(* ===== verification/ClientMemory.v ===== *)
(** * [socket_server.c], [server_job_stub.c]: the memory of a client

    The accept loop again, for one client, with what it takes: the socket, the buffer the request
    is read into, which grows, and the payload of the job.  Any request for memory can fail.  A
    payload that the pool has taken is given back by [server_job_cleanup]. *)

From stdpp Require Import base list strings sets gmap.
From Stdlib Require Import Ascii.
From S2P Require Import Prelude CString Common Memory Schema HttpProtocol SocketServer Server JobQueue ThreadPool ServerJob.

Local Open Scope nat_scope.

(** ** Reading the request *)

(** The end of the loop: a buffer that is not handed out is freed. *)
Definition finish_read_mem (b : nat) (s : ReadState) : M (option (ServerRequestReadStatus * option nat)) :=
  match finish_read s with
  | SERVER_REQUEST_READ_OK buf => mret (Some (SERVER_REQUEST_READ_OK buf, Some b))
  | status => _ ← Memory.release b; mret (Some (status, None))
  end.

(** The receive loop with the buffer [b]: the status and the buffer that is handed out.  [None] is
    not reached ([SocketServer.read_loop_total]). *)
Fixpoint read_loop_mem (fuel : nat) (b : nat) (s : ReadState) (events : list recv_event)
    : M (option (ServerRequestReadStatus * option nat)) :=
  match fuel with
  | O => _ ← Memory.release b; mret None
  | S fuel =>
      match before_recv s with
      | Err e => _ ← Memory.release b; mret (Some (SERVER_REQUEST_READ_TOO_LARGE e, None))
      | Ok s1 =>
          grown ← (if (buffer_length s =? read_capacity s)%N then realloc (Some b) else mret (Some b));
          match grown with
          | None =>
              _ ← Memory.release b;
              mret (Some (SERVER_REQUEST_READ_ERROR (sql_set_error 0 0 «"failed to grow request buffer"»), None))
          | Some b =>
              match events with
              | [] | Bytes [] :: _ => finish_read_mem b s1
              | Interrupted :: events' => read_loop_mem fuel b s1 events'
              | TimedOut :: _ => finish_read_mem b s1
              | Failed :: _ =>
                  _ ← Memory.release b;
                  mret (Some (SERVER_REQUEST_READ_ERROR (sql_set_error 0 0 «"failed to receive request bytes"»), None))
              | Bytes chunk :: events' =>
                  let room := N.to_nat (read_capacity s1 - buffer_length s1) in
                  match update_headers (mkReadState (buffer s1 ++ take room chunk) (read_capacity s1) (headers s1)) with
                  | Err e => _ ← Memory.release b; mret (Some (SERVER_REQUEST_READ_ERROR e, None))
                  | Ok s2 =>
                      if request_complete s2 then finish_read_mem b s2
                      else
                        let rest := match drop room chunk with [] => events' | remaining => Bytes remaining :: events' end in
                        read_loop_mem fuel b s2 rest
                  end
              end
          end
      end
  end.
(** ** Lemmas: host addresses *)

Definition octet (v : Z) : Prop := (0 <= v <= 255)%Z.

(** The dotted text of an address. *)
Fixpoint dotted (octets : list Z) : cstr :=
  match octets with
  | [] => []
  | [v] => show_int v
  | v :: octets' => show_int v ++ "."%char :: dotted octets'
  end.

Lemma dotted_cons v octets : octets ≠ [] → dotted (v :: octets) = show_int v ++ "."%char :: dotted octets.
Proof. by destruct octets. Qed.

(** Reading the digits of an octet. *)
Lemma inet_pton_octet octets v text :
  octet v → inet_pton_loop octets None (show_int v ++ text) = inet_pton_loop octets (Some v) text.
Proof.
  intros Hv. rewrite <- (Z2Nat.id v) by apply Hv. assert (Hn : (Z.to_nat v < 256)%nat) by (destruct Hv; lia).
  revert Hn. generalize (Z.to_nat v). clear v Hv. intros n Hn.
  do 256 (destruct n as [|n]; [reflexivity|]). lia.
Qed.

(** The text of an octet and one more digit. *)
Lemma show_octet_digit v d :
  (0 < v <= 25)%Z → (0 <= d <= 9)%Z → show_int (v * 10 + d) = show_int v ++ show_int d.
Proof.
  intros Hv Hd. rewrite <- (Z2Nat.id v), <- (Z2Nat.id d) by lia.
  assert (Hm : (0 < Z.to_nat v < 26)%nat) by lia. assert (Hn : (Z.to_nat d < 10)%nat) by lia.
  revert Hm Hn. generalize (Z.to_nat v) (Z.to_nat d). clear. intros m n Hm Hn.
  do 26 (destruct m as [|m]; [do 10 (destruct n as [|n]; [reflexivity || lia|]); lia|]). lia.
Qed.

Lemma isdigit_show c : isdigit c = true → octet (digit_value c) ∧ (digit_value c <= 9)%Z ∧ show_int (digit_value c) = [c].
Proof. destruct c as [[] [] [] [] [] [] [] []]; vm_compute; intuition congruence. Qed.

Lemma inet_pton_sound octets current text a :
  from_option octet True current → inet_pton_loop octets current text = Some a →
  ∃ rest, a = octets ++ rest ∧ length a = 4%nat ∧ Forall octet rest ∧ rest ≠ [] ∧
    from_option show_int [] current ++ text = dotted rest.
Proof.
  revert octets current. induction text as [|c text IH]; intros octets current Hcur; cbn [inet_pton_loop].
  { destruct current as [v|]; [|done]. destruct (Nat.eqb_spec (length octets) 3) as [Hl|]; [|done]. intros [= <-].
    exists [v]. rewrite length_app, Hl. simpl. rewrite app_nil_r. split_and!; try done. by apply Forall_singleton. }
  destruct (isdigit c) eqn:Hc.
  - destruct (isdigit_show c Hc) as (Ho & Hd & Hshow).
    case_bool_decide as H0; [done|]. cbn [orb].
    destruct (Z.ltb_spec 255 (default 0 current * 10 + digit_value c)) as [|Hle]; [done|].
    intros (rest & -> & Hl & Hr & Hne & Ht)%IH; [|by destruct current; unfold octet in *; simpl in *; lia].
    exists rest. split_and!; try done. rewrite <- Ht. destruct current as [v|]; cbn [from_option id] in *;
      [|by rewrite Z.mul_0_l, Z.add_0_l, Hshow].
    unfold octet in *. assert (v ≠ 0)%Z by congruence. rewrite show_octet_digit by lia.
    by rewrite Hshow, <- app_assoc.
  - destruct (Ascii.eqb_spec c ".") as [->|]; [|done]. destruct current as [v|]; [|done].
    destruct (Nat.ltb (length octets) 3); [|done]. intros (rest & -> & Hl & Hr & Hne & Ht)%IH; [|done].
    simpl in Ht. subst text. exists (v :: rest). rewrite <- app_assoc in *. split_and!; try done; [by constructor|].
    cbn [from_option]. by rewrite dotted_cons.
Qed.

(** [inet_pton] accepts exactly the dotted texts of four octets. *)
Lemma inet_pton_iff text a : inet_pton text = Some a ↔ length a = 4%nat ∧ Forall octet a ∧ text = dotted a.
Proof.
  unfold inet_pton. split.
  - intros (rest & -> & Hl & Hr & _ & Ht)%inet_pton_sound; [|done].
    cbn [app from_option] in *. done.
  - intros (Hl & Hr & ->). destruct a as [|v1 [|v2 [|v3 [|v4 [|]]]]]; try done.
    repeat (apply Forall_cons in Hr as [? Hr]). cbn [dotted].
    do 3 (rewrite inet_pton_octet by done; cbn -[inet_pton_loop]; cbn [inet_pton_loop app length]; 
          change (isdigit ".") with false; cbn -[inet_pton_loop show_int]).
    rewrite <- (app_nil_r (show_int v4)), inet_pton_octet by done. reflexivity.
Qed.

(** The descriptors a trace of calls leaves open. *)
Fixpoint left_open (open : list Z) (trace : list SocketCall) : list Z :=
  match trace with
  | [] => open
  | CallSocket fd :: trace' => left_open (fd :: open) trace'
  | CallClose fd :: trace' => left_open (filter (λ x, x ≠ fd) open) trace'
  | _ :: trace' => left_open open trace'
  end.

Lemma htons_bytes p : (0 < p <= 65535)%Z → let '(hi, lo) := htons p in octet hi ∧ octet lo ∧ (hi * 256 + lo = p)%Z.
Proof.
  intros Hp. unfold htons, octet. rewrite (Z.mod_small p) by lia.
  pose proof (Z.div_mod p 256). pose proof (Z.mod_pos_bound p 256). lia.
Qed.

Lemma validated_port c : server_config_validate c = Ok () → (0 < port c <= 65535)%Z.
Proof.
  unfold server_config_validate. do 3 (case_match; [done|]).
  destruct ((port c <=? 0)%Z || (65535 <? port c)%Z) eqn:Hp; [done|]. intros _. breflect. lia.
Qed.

★ ★ ★

> REQUIRED ACTION
Show the lines of the entries that include the string "fuel", copying each in full.

> EXERCISE RESPONSE
Fixpoint read_loop_mem (fuel : nat) (b : nat) (s : ReadState) (events : list recv_event)
  match fuel with
  | S fuel =>
              | Interrupted :: events' => read_loop_mem fuel b s1 events'
                        read_loop_mem fuel b s2 rest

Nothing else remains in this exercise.